What would be the best way to approach the restrictions? Explain that she very obviously needs time to heal, time to process, time to work through her issues, and in order for her to be able to work through her issues and move forward, she needs to focus solely on her issues, and take a step back from her role as mother? She has proven she is incapable of managing her emotional and physical issues while maintaining a healthy relationship with her children. As a mom, I feel she should sacrifice and put her own selfish desires aside, and consider the negative impacts her emotional outbursts are having on her kids.
In theory, the most ideal situation is to request a hiatus from her communication with her children. I think requesting she abstain from all face to face communication with them for one month, and in that month she seek therapy, counseling, psychiatric treatment, whatever she needs to do to work through her issues, and then we all re-evaluate her emotional stability in that time, and see where the kids are at emotionally as well.

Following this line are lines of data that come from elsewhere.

(* ===== verification/Client.v ===== *)
(** * The page's end of the library service ([web/src/lib/libraryServiceClient.ts])

    [LibraryServiceClient]: requests with ids of their own, promises settled by the replies that match them, and the
    listeners of subscriptions, which are given each value once and never an older one. A call of the client is a
    step from state to state with what it does outside itself as outputs, and with the requests it settled, whose
    [await]s continue in a step of their own ([continue_]). *)

From S2P Require Import Prelude JsMap JsText Json Wire ServiceCore.
Open Scope Z_scope.

(** ** Replies and the requests they answer *)

(** A member of a value that may be absent. *)
Definition jmem (name : string) (j : json) : json := default JNull (jget name j).
Definition jkind (j : json) : json := jmem "kind" j.
Definition is_kind (kind : string) (j : json) : bool := bool_decide (jkind j = JStr kind).

(** [{ type, id }] *)
Definition is_title (title : TitleRef) (j : json) : bool :=
  bool_decide (jmem "type" j = JStr (ref_type title)) && bool_decide (jmem "id" j = jint (ref_id title)).

Definition jitems (j : json) : list json := match j with JArr l => l | _ => [] end.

Is this totally outside the realm of possibility? Are my husband and I wrong for feeling we have to step in and regulate contact between a mother and her children? It isn't like this is a first resort plan for us, but how many times do we have to idly sit by while she curses out her children, calls them names, accuses them of being abusive to HER, compares her son to her abuser, tells her kids she will call at a certain time, then texts them that she can't because she is at a party, or has friends over, or there is some other mild inconvenience on her end that she feels entitles her to shrugg off her kids, or rearrange ALL of our schedules to better suit her social calendar.. ? I have always tried to be an advocate that the kids deserve a relationship with their mother, but at what cost? How do my husband and I continue to allow unlimited and unfiltered influence from her, when we see the kids hurting?
Sorry for the vent session here, I just need some reassurance or guidance that we are not wrong in stepping in, and that we are not over-reacting somehow and adversely affecting the kids, when the entire reason we are considering taking such an extreme measure is to protect them.